- Brand, Timothy C;
- Zhang, Nan;
- Crager, Michael R;
- Maddala, Tara;
- Dee, Anne;
- Sesterhenn, Isabell A;
- Simko, Jeffry P;
- Cooperberg, Matthew R;
- Srivastava, Shiv;
- Rosner, Inger L;
- Chan, June M;
- Febbo, Phillip G;
- Carroll, Peter R;
- Cullen, Jennifer;
- Lawrence, H Jeffrey
Objective
To perform patient-specific meta-analysis (MA) of two independent clinical validation studies of a 17-gene biopsy-based genomic assay as a predictor of favorable pathology at radical prostatectomy.Materials and methods
Patient-specific MA was performed on data from 2 studies (732 patients) using the Genomic Prostate Score (GPS; scale 0-100) together with Cancer of the Prostate Risk Assessment (CAPRA) score or National Comprehensive Cancer Network (NCCN) risk group as predictors of the likelihood of favorable pathology (LFP).
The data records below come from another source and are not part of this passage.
(** * license-project/generator: a shallow embedding of [index.js]

    The script reads a license file, interviews the operator, derives a
    package name, renders a module and a manifest, writes four files into
    a fresh directory and records them as the root commit of a new
    repository with a remote called [origin].

    Strings are byte strings: a JavaScript string is represented by its
    UTF-8 encoding, which is what [Buffer.toString('utf-8')] decodes and
    what [fs.writeFile] writes back.  The asynchronous body of [main] is a
    state-and-exception computation over a [World] holding the file
    system, the repositories and a log of the calls made to the outside;
    every [await] of a library call is a [bind]; [start] is the script
    from its first line, the bootstrap of lines 21-28 included.  The libraries ([fs],
    [path], [inquirer], [@babel/core], [nodegit]) are modelled as far as
    [main] depends on them: the operator and the compiler are functions
    given with the environment, file and repository operations fail where
    the state decides it (a missing file, a directory in the place of a
    file, an existing or an orphaned directory, data that the release of
    Node.js at hand does not write, an author that libgit2 does not take,
    a born branch, a remote already there), and failures of the machine
    (disk, permissions, limits on the length of names) are left out, as is
    an operator who walks away from the interview.  Paths are put together by
    concatenation, which is what [path.join] yields for segments that are
    already normalised. *)

From Stdlib Require Import String Ascii List ZArith Bool Lia.
From stdpp Require Import base option gmap strings list.

Open Scope string_scope.

(** ** Characters that Rocq string literals cannot spell directly *)

Definition dquote : string := String "034"%char EmptyString.
Definition nl : string := String "010"%char EmptyString.

(** [lines.join("\n")]: the rows of a template literal. *)
Fixpoint unlines (rows : list string) : string :=
  match rows with
  | [] => EmptyString
  | [r] => r
  | r :: rest => r ++ nl ++ unlines rest
  end.

(** ** JavaScript values and coercions *)

Inductive error : Type :=
| ENOENT (syscall path : string)
| EEXIST (syscall path : string)
| EISDIR (syscall path : string)
| ENOTDIR (syscall path : string)
| TypeError (msg : string)
| GitError (msg : string)
| BabelError (msg : string).

(** A promise, observed once it has settled. *)
Inductive Promise (A : Type) : Type :=
| Resolved (a : A)
| Rejected (e : error).
Arguments Resolved {A} a.
Arguments Rejected {A} e.

(** The contents of a file as [fs.readFile] hands them over. *)
Record Buffer : Type := { bytes : string }.

(** What [@babel/core] resolves [transformAsync] with: a plain object, the
    compiled text being its [code] property. *)
Record BabelFileResult : Type := {
  code : string;
  map : option string;
}.

(** The [toString] method / [ToString] coercion of the values the script
    handles.  A property that was never set reads as [undefined], which is
    [None] here. *)
Class ToString (A : Type) := toString : A -> string.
Risk profile curves associating GPS with LFP by CAPRA score and NCCN risk group were generated. Decision curves and receiver operating characteristic curves were calculated using patient-specific MA risk estimates.Results
Patient-specific MA-generated risk profiles ensure more precise estimates of LFP with narrower confidence intervals than either study alone. GPS added significant predictive value to each clinical classifier. A model utilizing GPS and CAPRA provided the most risk discrimination. In decision-curve analysis, greater net benefit was shown when combining GPS with each clinical classifier compared with the classifier alone. The area under the receiver operating characteristic curve improved from 0.68 to 0.73 by adding GPS to CAPRA, and 0.64 to 0.70 by adding GPS to NCCN risk group. The proportion of patients with LFP >80% increased from 11% using NCCN risk group alone to 23% using GPS with NCCN. Using GPS with CAPRA identified the highest proportion-31%-of patients with LFP >80%.Conclusion
Patient-specific MA provides more precise risk estimates that reflect the complete body of evidence. GPS adds predictive value to 3 widely used clinical classifiers, and identifies a larger proportion of low-risk patients than identified by clinical risk group alone.